Bella termina de raconter son histoire, la bouche toute asséchée. Elle n'avait pas l'habitude de parler autant. Elle avait toujours été l'amie discrète et silencieuse, qui prenait la parole uniquement lorsqu'elle jugeait cela nécessaire. Autrement, elle préférait observait les autres.
Au fur et à mesure, les autres personnes présentes dans la pièce s'étaient tus pour écouter son récit. Angela et Eric étaient intervenus à plusieurs reprises pour préciser un événement ou ajouter une anecdote à son histoire.
Bella avait eut du mal à ignorer le regard persistant de Rosalie posé sur elle. Cette dernière ne l'avait pas une seule fois quitté du regard et ce, même en dépit des regards menaçants d'Edward. Rosalie était restée dans son coin, aussi immobile qu'une statue et avait écouté son histoire avec un mélange d'envie et de mélancolie.
Une fois qu'elle eut complètement terminée son histoire, un silence profond s'installa dans la pièce. Esmée finit par poser sa main sur son genou.
« Merci d'avoir partagée ton histoire avec nous, Bella. Je suis heureuse d'avoir pu de te connaître un peu mieux ».
Bella rougit.
« Merci de ne pas vous être endormis. J'aurais été embarrassée et n'aurait su quoi faire » plaisanta-t-elle légèrement.
Son cœur se réchauffa lorsqu'elle avisa le sourire amusé de Rosalie. Un élan d'émerveillement et de fierté la submergea et lui fit à peine entendre les rires des autres personnes. Edward se pencha vers elle, l'air extrêmement amusé lui aussi.
« Ne t'inquiète pas pour ça. Il en faudrait beaucoup plus pour nous endormir ».
Bella lui lança un regard confus. Que voulait-il dire par là ? Étaient-ils insomniaques ? Mais comme il serait étrange que toute une famille soit insomniaque…
«Mère » fit la jeune femme aux cheveux hirsutes et noirs.
Bella lui jeta un regard curieux.
Elle était assise au rebord d'une chaise, prête à bondir sur ses pieds. Son pied droit rebondissait vivement sur le sol, à une allure presque surnaturelle. Bella en eut le tournis rien qu'à la regarder pendant quelques secondes.
Esmée pencha la tête.
« Oui, Alice ? ».
Alice mordilla sa lèvre inférieure. Elle semblait impatiente et excitée pour une raison encore inconnue.
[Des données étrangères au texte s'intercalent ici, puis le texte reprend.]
Lemma for_labels_steps es st st' d :
  ordered (labels es) → Forall is_i64 (labels es) → len64 (entries_bytes es) → steps st es st' →
  for_labels (N.of_nat (length es)) entry st (entries_bytes es ++ d) = Ok (st', d).
Proof.
  intros Ho Hi Hlen Hs. unfold for_labels. rewrite Nat2N.id.
  match goal with |- context [for_n _ ?body _] => set (loop := body) end.
  assert (∀ prev, (∀ p, prev = Some p → Forall (before p) (labels es)) →
    ∃ prev', for_n (length es) loop (prev, st, entries_bytes es ++ d) = Ok (prev', st', d))
    as Hgen; [| by destruct (Hgen None) as [? ->]].
  revert Ho Hi Hlen.
  induction Hs as [st | st l x es st1 st2 He Hs IH]; simpl; intros Ho Hi Hlen prev Hp.
  { by eexists. }
  apply Sorted.StronglySorted_inv in Ho as [Ho Hl]. apply Forall_cons_iff in Hi as [Hl64 Hi].
  rewrite entries_bytes_cons, <- !app_assoc, read_label_item by done.
  rewrite entries_bytes_cons in Hlen. unfold len64, u64 in *. rewrite !length_app in Hlen.
  assert (check_order prev l = Ok tt) as ->.
  { destruct prev as [p |]; [| done]. unfold check_order.
    specialize (Hp p eq_refl). apply Forall_cons_iff in Hp as [Hb _]. unfold before in Hb.
    by rewrite Hb. }
  rewrite He by lia. apply IH; [done | done | lia |]. by intros p [= <-].
Qed.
« Il se fait tard » dit-elle avec un regard insistant.
Bella fronça les sourcils. Elle sentit Edward et Esmée se raidirent autour d'elle. Elle jeta un regard à Rosalie et se rendit compte que cette dernière s'était crispée également.
« Sois un peu plus patiente, Alice. L'heure viendra bientôt » lui dit Edward, l'air sévère.
Alice fit la moue, la mine plaintive.
« Pourquoi devons-nous attendre encore ? Carlisle et Emmett sont déjà en train de- ».
Esmée se leva brusquement, un sourire crispé aux lèvres.
« Encore un dernier effort. L'attente est bientôt finie, ma chérie. Je dois juste m'assurer que- ».
Un hurlement de terreur interrompit brusquement leur conversation. Bella le ressentit jusqu'au plus profond de son être. Ses amis sursautèrent violemment sur le canapé. Elle sauta sur ses pieds, le cœur battant à tout rompre.
« Qu-qu'est-ce que c'était ? ».
Les visages des Cullen s'assombrirent.